Most of what happens is similar to the picture in the article - lots of gas and dust gets perturbed due to the gravitational interaction between the two galaxies and there will be one or more bursts of star formation as gas and dust is compressed together, various interesting tails will form as gas, dust and stars are dragged out of their orbits around the galaxy centre, etc. But very few actual collisions.
<blockquote>The chances of two stars colliding during a galaxy merger are very small as galaxies are mostly empty space.</blockquote>
Stars may be unlikely to collide but they do risk being slung out of the galaxy and losing the protection against cosmic rays which the galaxy's magnetic field provides. There's also the problem of stars passing nearby which trigger the infall of comets, threatening a system's planets with bombardment.
Anyway, when Andromeda hits the Milky Way it won't matter to us. The Earth will have been swallowed up by our expanding sun before then; in fact we've only got about 800 million years left before our oceans start to boil away.
And less than .1% of that time will have passed before the orbits of the inner planets become sufficiently irregular that everyone still alive in these parts will be praying for a cosmic express bus -- with heating and air-conditioning, both -- to anywhere else.

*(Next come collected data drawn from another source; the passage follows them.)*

(** To start again with the same key, once data has been read, [HMAC_Init_ex] and
    [HMAC_Init_from_precomputed_key] without a key and a digest differ: the first starts a new
    message and the second fails and leaves the context in the middle of the old one. *)
Theorem hmac_restart x k m ctx : context_holds x k (InProgress m) ctx ->
  HMAC_Init_from_precomputed_key zero_hash_ctx hmac_methods ctx None None = Some (false, ctx) /\
  exists ctx', HMAC_Init_ex zero_hash_ctx hmac_methods ctx None None = Some (true, ctx') /\ context_holds x k NoData ctx'.
Proof.
  intros Hh. destruct (mark_init_spec _ _ _ _ _ _ Hh) as [_ Hi]. pose proof (hk_state _ _ _ _ _ _ Hh) as Hs. cbn [phase_state] in Hs. assert (mark_init ctx = ctx) as Hm by (unfold mark_init; by rewrite Hs). rewrite Hm in Hi. split.
  - unfold HMAC_Init_from_precomputed_key. cbn [is_xof]. rewrite Hm, Hs. cbn [Z.eqb Pos.eqb HMAC_STATE_INIT_NO_DATA andb]. unfold hmac_ctx_set_md_methods. rewrite Hi. cbn [negb]. rewrite (hk_methods _ _ _ _ _ _ Hh).
    destruct (init_from_state x); [| done]. by destruct (negb _).
  - apply (restart_step zero_hash_ctx hmac_methods hmac_hash hmac_reads hmac_chain hmac_table_ok _ _ _ _ Hh).
Qed.

(** A context in use, and a digest that HMAC does not support. *)
Definition first_calls : list call := [Init (Some [1; 2; 3]) (Some EVP_sha256); Update [4]].
Definition EVP_md4 : EVP_MD := mk_md 257 16 64 false.

Lemma context_in_use : exists ctx, c_calls zero_hash_ctx hmac_methods hmac_chain first_calls (HMAC_CTX_init zero_hash_ctx) = Some ([Ok true; Ok true], ctx) /\
  context_holds sha256_methods (block_of hmac_hash sha256_methods (Some [1; 2; 3])) (InProgress [4]) ctx.
Proof.
  apply (calls_agree zero_hash_ctx hmac_methods hmac_hash hmac_reads hmac_chain hmac_table_ok first_calls None (HMAC_CTX_init zero_hash_ctx) _ (Some (sha256_methods, block_of hmac_hash sha256_methods (Some [1; 2; 3]), InProgress [4]))); [| done | reflexivity].
  unfold first_calls. constructor; [cbn; repeat constructor; unfold byte_ok; lia | by repeat constructor].
Qed.

(** A table with all the digests: in place of the functions of SHA-3, those of SHA-256. *)
Definition stand_in (m : EVP_MD) : HmacMethods (C := hash_ctx) :=
  mk_methods m 0 (init sha256_methods) (update sha256_methods) (finalize sha256_methods) None None.
Definition full_table : list (HmacMethods (C := hash_ctx)) :=
  hmac_methods ++ map stand_in [EVP_sha3_224; EVP_sha3_256; EVP_sha3_384; EVP_sha3_512].

Lemma hmac_unsupported_digest_witness : exists ctx ctx', c_calls zero_hash_ctx full_table hmac_chain first_calls (HMAC_CTX_init zero_hash_ctx) = Some ([Ok true; Ok true], ctx) /\
  HMAC_Init_ex zero_hash_ctx full_table ctx None (Some EVP_md4) = Some (false, ctx') /\ HMAC_Final zero_hash_ctx ctx' = None.
Proof.
  assert (option_map (fun r => (fst r, md (snd r), state (snd r))) (c_calls zero_hash_ctx full_table hmac_chain first_calls (HMAC_CTX_init zero_hash_ctx))
          = Some ([Ok true; Ok true], Some EVP_sha256, HMAC_STATE_IN_PROGRESS)) as Hc by (vm_compute; reflexivity).
  destruct (c_calls zero_hash_ctx full_table hmac_chain first_calls (HMAC_CTX_init zero_hash_ctx)) as [[answers ctx] |]; [| discriminate Hc].
  cbn [option_map fst snd] in Hc. injection Hc as -> Hmd Hst.
  destruct (hmac_unsupported_digest zero_hash_ctx full_table ctx None EVP_md4) as (ctx' & H & _ & _ & Hf & _).
  - reflexivity.
  - assert (hmac_ctx_is_initialized ctx = true) as Hi by (unfold hmac_ctx_is_initialized; by rewrite Hst).
    split; [by rewrite mark_init_id |]. exists EVP_sha256. split; [exact Hmd | by left].
  - reflexivity.
  - intros H. apply list_elem_of_In in H. vm_compute in H. intuition discriminate.
  - by exists ctx, ctx'.
Defined.

Lemma hmac_restart_witness : exists ctx, c_calls zero_hash_ctx hmac_methods hmac_chain first_calls (HMAC_CTX_init zero_hash_ctx) = Some ([Ok true; Ok true], ctx) /\
  HMAC_Init_from_precomputed_key zero_hash_ctx hmac_methods ctx None None = Some (false, ctx).
Proof. destruct context_in_use as (ctx & Hc & Hh). destruct (hmac_restart _ _ _ ctx Hh) as [H _]. by exists ctx. Defined.
End HmacSha.
(** Lines 206-211: the loop of override mode.  [front()] of an empty list is
    undefined. *)
Fixpoint launch_pairs (unlabeledArgs : list string) (networking : Networking)
  (names : list string) : M (Networking * list string) :=
  match unlabeledArgs with
  | [] => ret (networking, names)
  | command :: unlabeledArgs =>
      networking <- launch_bot networking command ;;
      match unlabeledArgs with
      | [] => undefined
      | name :: unlabeledArgs =>
          launch_pairs unlabeledArgs networking (names ++ [name])
      end
  end.

(** Lines 231-234: the loop of default mode. *)
Fixpoint launch_each (unlabeledArgs : list string) (networking : Networking)
  : M Networking :=
  match unlabeledArgs with
  | [] => ret networking
  | command :: unlabeledArgs =>
      networking <- launch_bot networking command ;;
      launch_each unlabeledArgs networking
  end.

Definition override_count_message : string :=
  EmptyString
    << "Invalid number of player parameters with override switch enabled.  Override intended for server use only."%string
    << endl.

Definition override_launch_message : string :=
  EmptyString
    << "Invalid player parameters with override switch enabled.  Override intended for server use only."%string
    << endl.

Definition no_bot_message : string :=
  EmptyString
    << "Please provide the launch command string for at least one bot."%string
    << endl
    << "Use the --help flag for usage details."%string << endl.

Definition launch_failed_message : string :=
  EmptyString
    << "One or more of your bot launch command strings failed.  Please check for correctness and try again."%string
    << endl.

(** Lines 197-242: the bots are launched; in override mode the names are
    collected too ([names] stays [NULL] otherwise). *)
Definition launch_bots (override_names : bool) (unlabeledArgs : list string)
  (networking : Networking) : M (Networking * option (list string)) :=
  let size := Z.of_nat (List.length unlabeledArgs) in
  if override_names then
    if (size <? 4) || negb (Z.rem size 2 =? 0) then
      print override_count_message ;; exit 1
    else
      try_catch
        (r <- launch_pairs unlabeledArgs networking [] ;;
         ret (fst r, Some (snd r)))
        (print override_launch_message ;; exit 1)
  else
    (if size <? 1 then print no_bot_message ;; exit 1 else ret tt) ;;
    try_catch
      (networking <- launch_each unlabeledArgs networking ;;
       ret (networking, None))
      (print launch_failed_message ;; exit 1).
(** * The rollout reconciliation context (rollout/context.go)

    A shallow embedding of the methods of [rolloutContext] and of the
    rollback window described in docs/features/rollback.md, together with
    the properties the specification states about them.

    Conventions of the embedding:
    - a Go [map[string]string] is a [gmap string string]; a nil map reads
      like the empty one, so both are [∅];
    - a Go pointer that the code tests against nil, or that may be nil
      when it is dereferenced, is an [option]; a nil dereference is a
      runtime panic, the [None] outcome of a computation;
    - [c.rollout] and the elements of the slices of the context are
      objects handed over by the listers; they are never nil and are
      plain values;
    - an embedded struct ([metav1.ObjectMeta]) is a record field that is
      also a coercion, so that [metav1.Name rs] reads like Go's [rs.Name];
    - a method with receiver [c *rolloutContext] is a computation in the
      state monad [M] over the context;
    - structs of other packages are cut down to the fields that matter
      here and a few more that stand for the rest. *)

From Stdlib Require Import ZArith String.
From stdpp Require Import base option list gmap strings fin_maps.

Local Open Scope Z_scope.
Local Open Scope string_scope.

(** ** Errors (package fmt / errors) *)

(** A Go [error]: either a plain message, or the value built by
    [fmt.Errorf] with the verb [%w], which keeps the formatted message and
    the wrapped error. *)
Inductive error : Type :=
| errorString (s : string)
| wrapError (msg : string) (err : error).

Definition Error (e : error) : string :=
  match e with
  | errorString s => s
  | wrapError msg _ => msg
  end.

Definition Unwrap (e : error) : option error :=
  match e with
  | errorString _ => None
  | wrapError _ err => Some err
  end.

(** [fmt.Errorf(prefix + " %s: %w", name, err)] *)
Definition Errorf (prefix name : string) (err : error) : error :=
  wrapError (prefix +:+ " " +:+ name +:+ ": " +:+ Error err) err.

(** [s] occurs in [msg]. *)
Definition carries (msg s : string) : Prop :=
  ∃ pre suf : string, msg = pre +:+ s +:+ suf.

(** ** k8s.io/apimachinery/pkg/apis/meta/v1 *)
Module metav1.

Record ObjectMeta : Type := mkObjectMeta {
  Name : string;
  Namespace : string;
  UID : string;
  ResourceVersion : string;
  Generation : Z;
  Labels : gmap string string;
  Annotations : gmap string string;
  OwnerReferences : list string;
  Finalizers : list string
}.

(** the zero value [metav1.ObjectMeta{}] *)
Definition ObjectMeta_zero : ObjectMeta :=
  mkObjectMeta "" "" "" "" 0 ∅ ∅ [] [].

Record LabelSelector : Type := mkLabelSelector {
  MatchLabels : gmap string string;
  MatchExpressions : list (string * string * list string)
}.

End metav1.

(** ** k8s.io/api/apps/v1 *)
Module appsv1.

Record PodSpec : Type := mkPodSpec {
  Containers : list string;
  NodeName : string
}.

Definition PodSpec_zero : PodSpec := mkPodSpec [] "".

Record PodTemplateSpec : Type := mkPodTemplateSpec {
  Template_ObjectMeta : metav1.ObjectMeta;
  Template_Spec : PodSpec
}.

Record ReplicaSetSpec : Type := mkReplicaSetSpec {
  Replicas : option Z;                       (* *int32 *)
  MinReadySeconds : Z;
  Selector : option metav1.LabelSelector;    (* *metav1.LabelSelector *)
  Template : PodTemplateSpec
}.

Record ReplicaSetStatus : Type := mkReplicaSetStatus {
  Status_Replicas : Z;
  ReadyReplicas : Z;
  AvailableReplicas : Z;
  ObservedGeneration : Z
}.

Definition ReplicaSetStatus_zero : ReplicaSetStatus :=
  mkReplicaSetStatus 0 0 0 0.

Record ReplicaSet : Type := mkReplicaSet {
  ObjectMeta : metav1.ObjectMeta;
  Spec : ReplicaSetSpec;
  Status : ReplicaSetStatus
}.

(** the zero value [appsv1.ReplicaSet{}] *)
Definition ReplicaSet_zero : ReplicaSet :=
  mkReplicaSet metav1.ObjectMeta_zero
    (mkReplicaSetSpec None 0 None
       (mkPodTemplateSpec metav1.ObjectMeta_zero PodSpec_zero))
    ReplicaSetStatus_zero.

End appsv1.

(** Go's embedding: the fields of the embedded [ObjectMeta] are read
    directly on the object. *)
Coercion appsv1.ObjectMeta : appsv1.ReplicaSet >-> metav1.ObjectMeta.
Coercion appsv1.Template_ObjectMeta : appsv1.PodTemplateSpec >-> metav1.ObjectMeta.

(** ** Constants declared outside rollout/context.go

    The keys and the pause reason below are constants of the packages
    [v1alpha1] and [annotations], whose declarations are not part of the
    sources at hand.  They are taken as parameters: every theorem holds
    whatever strings they are. *)
Class Constants : Type := mkConstants {
  (* v1alpha1.DefaultRolloutUniqueLabelKey *)
  DefaultRolloutUniqueLabelKey : string;
  (* v1alpha1.DefaultReplicaSetScaleDownDeadlineAnnotationKey *)
  DefaultReplicaSetScaleDownDeadlineAnnotationKey : string;
  (* v1alpha1.ReplicaSetFinalStatusKey *)
  ReplicaSetFinalStatusKey : string;
  (* annotations.RolloutLabel *)
  RolloutLabel : string;
  (* v1alpha1.PauseReasonInconclusiveAnalysis *)
  PauseReasonInconclusiveAnalysis : string
}.

(** ** The patch generator *)
Section PatchGenerator.
Context `{Constants}.

(** The condition of the two [for ... range] loops of
    [generateBasePatch]: [strings.HasPrefix] against the three
    controller-owned prefixes. *)
Definition hasOwnedPrefix (key : string) : bool :=
  String.prefix RolloutLabel key
  || String.prefix "argo-rollouts.argoproj.io" key
  || String.prefix "experiment.argoproj.io" key.

(** [if _, found := src[key]; found { dst[key] = src[key] }] *)
Definition copyKey (key : string) (src dst : gmap string string)
  : gmap string string :=
  match src !! key with
  | Some value => <[key := value]> dst
  | None => dst
  end.

(** [for key, value := range src { if <owned prefix> { dst[key] = value } }] *)
Definition copyOwned (src dst : gmap string string) : gmap string string :=
  map_fold (λ key value acc,
              if hasOwnedPrefix key then <[key := value]> acc else acc)
           dst src.

(** [generateBasePatch]; the receiver is not used.  [rs] is a pointer,
    and so is [rs.Spec.Selector]: dereferencing either when it is nil
    panics. *)
Definition generateBasePatch (rs : option appsv1.ReplicaSet)
  : option appsv1.ReplicaSet :=
  rs ← rs;
  let rs := rs : appsv1.ReplicaSet in
  let patchAnnotations : gmap string string := ∅ in
  let patchLabels : gmap string string := ∅ in
  let patchMatchLabels : gmap string string := ∅ in
  let patchLabels :=
    copyKey DefaultRolloutUniqueLabelKey (metav1.Labels rs) patchLabels in
  let patchAnnotations :=
    copyKey DefaultReplicaSetScaleDownDeadlineAnnotationKey
            (metav1.Annotations rs) patchAnnotations in
  selector ← appsv1.Selector (appsv1.Spec rs);
  let patchMatchLabels :=
    copyKey DefaultRolloutUniqueLabelKey (metav1.MatchLabels selector)
            patchMatchLabels in
  let patchAnnotations := copyOwned (metav1.Annotations rs) patchAnnotations in
  let patchLabels := copyOwned (metav1.Labels rs) patchLabels in
  Some (appsv1.mkReplicaSet
          (metav1.mkObjectMeta "" "" "" "" 0 patchLabels patchAnnotations [] [])
          (appsv1.mkReplicaSetSpec
             (appsv1.Replicas (appsv1.Spec rs))
             0
             (Some (metav1.mkLabelSelector patchMatchLabels []))
             (appsv1.mkPodTemplateSpec
                (metav1.mkObjectMeta "" "" "" "" 0
                   (metav1.Labels (appsv1.Template (appsv1.Spec rs)))
                   (metav1.Annotations (appsv1.Template (appsv1.Spec rs)))
                   [] [])
                appsv1.PodSpec_zero))
          appsv1.ReplicaSetStatus_zero).

(** [patch.Annotations[key] = value] on a replica set value *)
Definition setAnnotation (key value : string) (rs : appsv1.ReplicaSet)
  : appsv1.ReplicaSet :=
  let meta := appsv1.ObjectMeta rs in
  appsv1.mkReplicaSet
    (metav1.mkObjectMeta
       (metav1.Name meta) (metav1.Namespace meta) (metav1.UID meta)
       (metav1.ResourceVersion meta) (metav1.Generation meta)
       (metav1.Labels meta)
       (<[key := value]> (metav1.Annotations meta))
       (metav1.OwnerReferences meta) (metav1.Finalizers meta))
    (appsv1.Spec rs) (appsv1.Status rs).

End PatchGenerator.

(** Strings for the constants, used where a statement is evaluated on a
    concrete replica set: the unique-label key, the scale-down-deadline
    key, the rollout label and the pause reason as upstream declares them
    (pkg/apis/rollouts/v1alpha1, utils/annotations); for the final-status
    key, a key under the controller's own prefix. *)
Definition upstreamConstants : Constants :=
  mkConstants "rollouts-pod-template-hash" "scale-down-deadline"
              "argo-rollouts.argoproj.io/final-status" "rollout.argoproj.io"
              "InconclusiveAnalysisRun".

Definition liveRS : appsv1.ReplicaSet :=
  appsv1.mkReplicaSet
    (metav1.mkObjectMeta "web-7d9c" "prod" "uid-1" "42" 3
       (list_to_map [("rollouts-pod-template-hash", "7d9c"); ("team", "web")])
       (list_to_map [("scale-down-deadline", "2026-01-01T00:00:00Z");
                     ("rollout.argoproj.io/revision", "4");
                     ("kubectl.kubernetes.io/last-applied", "x")])
       ["Rollout/web"] [])
    (appsv1.mkReplicaSetSpec (Some 3) 5
       (Some (metav1.mkLabelSelector
                (list_to_map [("rollouts-pod-template-hash", "7d9c"); ("app", "web")])
                []))
       (appsv1.mkPodTemplateSpec
          (metav1.mkObjectMeta "" "" "" "" 0
             (list_to_map [("app", "web")]) ∅ [] [])
          (appsv1.mkPodSpec ["web:1.0"] "")))
    (appsv1.mkReplicaSetStatus 3 3 3 3).


(** ** github.com/argoproj/argo-rollouts/pkg/apis/rollouts/v1alpha1

    One module per struct, so that fields keep their Go names. *)
Module v1alpha1.

Definition PauseReason : Type := string.
Definition AnalysisPhase : Type := string.

Module PauseCondition.
Record t : Type := mk { Reason : PauseReason; StartTime : Z }.
End PauseCondition.

Module AnalysisRunStatus.
Record t : Type := mk { Phase : AnalysisPhase; Message : string }.
End AnalysisRunStatus.

Module AnalysisRun.
Record t : Type := mk {
  ObjectMeta : metav1.ObjectMeta;
  Status : AnalysisRunStatus.t
}.
End AnalysisRun.

Module Experiment.
Record t : Type := mk {
  ObjectMeta : metav1.ObjectMeta;
  Phase : AnalysisPhase
}.
End Experiment.

Module RolloutAnalysisRunStatus.
Record t : Type := mk {
  Name : string;
  Status : AnalysisPhase;
  Message : string
}.
End RolloutAnalysisRunStatus.

Module CanaryStatus.
Record t : Type := mk {
  CurrentStepAnalysisRunStatus : option RolloutAnalysisRunStatus.t;
  CurrentBackgroundAnalysisRunStatus : option RolloutAnalysisRunStatus.t;
  CurrentExperiment : string
}.
End CanaryStatus.

Module BlueGreenStatus.
Record t : Type := mk {
  PreviewSelector : string;
  ActiveSelector : string;
  PrePromotionAnalysisRunStatus : option RolloutAnalysisRunStatus.t;
  PostPromotionAnalysisRunStatus : option RolloutAnalysisRunStatus.t
}.
End BlueGreenStatus.

Module RolloutStatus.
Record t : Type := mk {
  Abort : bool;
  PauseConditions : list PauseCondition.t;
  ControllerPause : bool;
  CurrentPodHash : string;
  CurrentStepIndex : option Z;               (* *int32 *)
  StableRS : string;
  RestartedAt : option Z;                    (* *metav1.Time *)
  Canary : CanaryStatus.t;
  BlueGreen : BlueGreenStatus.t
}.
End RolloutStatus.

Module BlueGreenStrategy.
Record t : Type := mk { ActiveService : string; PreviewService : string }.
End BlueGreenStrategy.

Module CanaryStrategy.
Record t : Type := mk { CanaryService : string; StableService : string }.
End CanaryStrategy.

Module RolloutStrategy.
Record t : Type := mk {
  BlueGreen : option BlueGreenStrategy.t;    (* *BlueGreenStrategy *)
  Canary : option CanaryStrategy.t           (* *CanaryStrategy *)
}.
End RolloutStrategy.

Module RolloutSpec.
Record t : Type := mk {
  Replicas : option Z;
  Paused : bool;
  Strategy : RolloutStrategy.t;
  RestartAt : option Z;
  RollbackWindow : option Z
}.
End RolloutSpec.

Module Rollout.
Record t : Type := mk {
  ObjectMeta : metav1.ObjectMeta;
  Spec : RolloutSpec.t;
  Status : RolloutStatus.t
}.
End Rollout.

End v1alpha1.

Coercion v1alpha1.AnalysisRun.ObjectMeta : v1alpha1.AnalysisRun.t >-> metav1.ObjectMeta.
Coercion v1alpha1.Experiment.ObjectMeta : v1alpha1.Experiment.t >-> metav1.ObjectMeta.
Coercion v1alpha1.Rollout.ObjectMeta : v1alpha1.Rollout.t >-> metav1.ObjectMeta.

(** ** github.com/argoproj/argo-rollouts/utils/analysis *)
Module analysisutil.

(** One pointer per trigger kind; nil when no run is current. *)
Record CurrentAnalysisRuns : Type := mkCurrentAnalysisRuns {
  BlueGreenPrePromotion : option v1alpha1.AnalysisRun.t;
  BlueGreenPostPromotion : option v1alpha1.AnalysisRun.t;
  CanaryStep : option v1alpha1.AnalysisRun.t;
  CanaryBackground : option v1alpha1.AnalysisRun.t
}.
Lemma search_from_result (ic : bool) (r : regex) (prev : option ascii)
    (s : string) (m : captures) :
  search_from ic r prev s = Some m ->
  exists pre suf, s = pre +:+ suf
    /\ rmatch ic r accept (prev_after prev pre) suf [] = Some m
    /\ forall p q, pre = p +:+ q -> q <> "" ->
         rmatch ic r accept (prev_after prev p) (q +:+ suf) [] = None.
Proof.
  revert prev. induction s as [|c s IH]; intros prev; simpl.
  - destruct (rmatch ic r accept prev "" []) eqn:Hm; [|done].
    intros [= <-]. exists "", "". repeat split; [done|].
    intros p q E Hq. destruct p; [|done]. by rewrite str_app_nil_l in E; subst q.
  - destruct (rmatch ic r accept prev (String c s) []) eqn:Hm.
    + intros [= <-]. exists "", (String c s). repeat split; [done|].
      intros p q E Hq. destruct p; [|done]. by rewrite str_app_nil_l in E; subst q.
    + intros H. destruct (IH _ H) as (pre & suf & -> & Hr & Hno).
      exists (String c pre), suf. rewrite str_app_cons, prev_after_cons.
      repeat split; [done|].
      intros p q E Hq. destruct p as [|c' p].
      * rewrite str_app_nil_l in E. subst q.
        by rewrite prev_after_nil, str_app_cons.
      * rewrite str_app_cons in E. injection E as <- ->.
        rewrite prev_after_cons. by apply Hno.
Qed.

Lemma search_from_here (ic : bool) (r : regex) (prev : option ascii)
    (s : string) (m : captures) :
  rmatch ic r accept prev s [] = Some m -> search_from ic r prev s = Some m.
Proof. intros H. destruct s; simpl; by rewrite H. Qed.

(** What a match of the tail captures. *)
Lemma label_tail_result (prev : option ascii) (s : string) (cs m : captures) :
  rmatch true label_tail accept prev s cs = Some m ->
  exists ws g rest,
    s = ":" +:+ ws +:+ g +:+ rest
    /\ all_chars isspace ws = true
    /\ g <> ""
    /\ all_chars (cset_matches true stop_set) g = true
    /\ m = (2%nat, g) :: cs.
Proof.
  unfold label_tail. cbn [rmatch].
  destruct s as [|d s]; [done|].
  destruct (chr_eq true ":" d) eqn:Hd; [|done].
  apply Ascii.eqb_eq, lower_char_colon in Hd as ->.
  intros H. apply star_loop_some in H as (ws & suf & -> & Hws & H).
  rewrite (all_chars_ext _ _ _ space_set_matches) in Hws.
  destruct suf as [|ch suf]; [done|].
  destruct (cset_matches true stop_set ch) eqn:Hch; [|done].
  apply star_loop_some in H as (g & rest & -> & Hg & H).
  unfold accept in H. injection H as <-.
  exists ws, (String ch g), rest.
  rewrite <- (str_app_cons ch g rest), consumed_app.
  rewrite (str_app_cons ":" ""), str_app_nil_l.
  repeat split; try done. cbn [all_chars]. by rewrite Hch, Hg.
Qed.

(** What a match of the label pattern is made of. *)
Lemma label_pattern_result (prev : option ascii) (s : string) (m : captures) :
  rmatch true label_pattern accept prev s [] = Some m ->
  exists lab ws g rest,
    s = lab +:+ ":" +:+ ws +:+ g +:+ rest
    /\ (lower lab = "recommendation" \/ lower lab = "exam")
    /\ all_chars isspace ws = true
    /\ g <> ""
    /\ all_chars (cset_matches true stop_set) g = true
    /\ m = [(2%nat, g); (1%nat, lab)].
Proof.
  rewrite label_pattern_eq. cbn [rmatch].
  set (K := fun (prev' : option ascii) (s' : string) (cs' : captures) =>
              rmatch true label_tail accept prev' s' ((1%nat, consumed s s') :: cs')).
  intros H.
  assert (exists lit lab suf, (lit = "Recommendation" \/ lit = "Exam")
            /\ s = lab +:+ suf /\ lit_match true lit lab = true
            /\ K (prev_after prev lab) suf [] = Some m)
    as (lit & lab & suf & Hlit & -> & Hlab & HK).
  { destruct (rmatch true (escape "Recommendation") K prev s []) eqn:H1.
    - injection H as <-.
      apply rmatch_escape in H1 as (lab & suf & E & Hl & HK). eauto 10.
    - apply rmatch_escape in H as (lab & suf & E & Hl & HK). eauto 10. }
  unfold K in HK. rewrite consumed_app in HK.
  apply label_tail_result in HK as (ws & g & rest & -> & Hws & Hg0 & Hg & ->).
  exists lab, ws, g, rest. repeat split; auto.
  apply lit_match_lower in Hlab. rewrite Hlab. by destruct Hlit as [-> | ->]; [left|right].
Qed.

Lemma lstrip_spec (s : string) :
  exists ws, s = ws +:+ lstrip s
    /\ all_chars isspace ws = true
    /\ forall c, first_char (lstrip s) = Some c -> isspace c = false.
Proof.
  induction s as [|c s (ws & E & Hws & Hfirst)]; [by exists ""|].
  simpl. destruct (isspace c) eqn:Hc.
  - exists (String c ws). rewrite str_app_cons, <- E. simpl. by rewrite Hc, Hws.
  - exists "". split; [done|]. split; [done|]. by intros ? [= <-].
Qed.

(** [strip] keeps a piece of the string that does not begin with
    whitespace. *)
Lemma strip_spec (s : string) :
  exists l r, s = l +:+ strip s +:+ r
    /\ forall c, first_char (strip s) = Some c -> isspace c = false.
Proof.
  destruct (lstrip_spec s) as (l & El & _ & Hfirst).
  destruct (rstrip_by_spec isspace (lstrip s)) as (r & Er & _ & _).
  exists l, r. unfold strip. split; [by rewrite <- Er|].
  intros c Hc. apply Hfirst. rewrite Er.
  destruct (rstrip_by isspace (lstrip s)); [done|]. by rewrite str_app_cons.
Qed.

Lemma any_char_last (q : ascii -> bool) (s : string) (c : ascii) :
  any_char q s = false -> last_char s = Some c -> q c = false.
Proof.
  induction s as [|d s IH]; [done|]. simpl.
  intros H. apply orb_false_iff in H as [Hd Hs].
  destruct s as [|e s]; [by intros [= <-]|]. by apply IH.
Qed.

Lemma all_chars_none (p q : ascii -> bool) (s : string) :
  (forall c, p c = true -> q c = false) ->
  all_chars p s = true -> any_char q s = false.
Proof.
  intros Hpq. induction s as [|c s IH]; [done|]. simpl.
  intros H. apply andb_true_iff in H as [Hc Hs].
  by rewrite (Hpq c Hc), IH.
Qed.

Sometime between then and the oceanic boiling-off, though, the Earth-Moon distance will have grown sufficiently to increase the propensity of the planet we're currently on to wobble haphazardly in its spin - which could make for some very excellent surfing -- but not everyone is into that,. Not to mention that it would be a little difficult which direction to head in for a surfing safari.
>Stars may be unlikely to collide but they do risk being slung out
>of the galaxy and losing the protection against cosmic rays which
>the galaxy's magnetic field
But at least it takes them out of the Slow Zone and into the Zone of Thought..
(https://en.wikipedia.org/wiki/A_Deepness_in_the_Sky)
Just remember that you're standing on a planet that's evolving,
revolving at nine hundred miles an hour.....
....
..
So remember when you're feeling very small and insecure,
How amazingly unlikely is your birth!
And pray that there's intelligent life somewhere up in space
because there's bugger all down here on Earth!
I believe it was the same bunch that released a song with the most excellent lyrics..
Life's a piece of shit
When you look at it
Life's a laugh and death's a joke, it's true.
You'll see it's all a show
Keep 'em laughing as you go
Just remember that the last laugh is on you.
Assuming gold is the result of collisions between neutron stars (say some boffins of to day), collisions occur but not very "often". As for speed, that is difficult, as we seem to forget it's about time and distance and not about a physical experience. And "often" is often as difficult.
The effect of ESO 137-001's journey is to leave the seeds of star-making in its wake, but the galaxy is losing so much of its stellar fuel in this way, it's likely to have trouble making its own stars in the future.
In your dreams, buster, where imagination can deliver knightmares for star performers.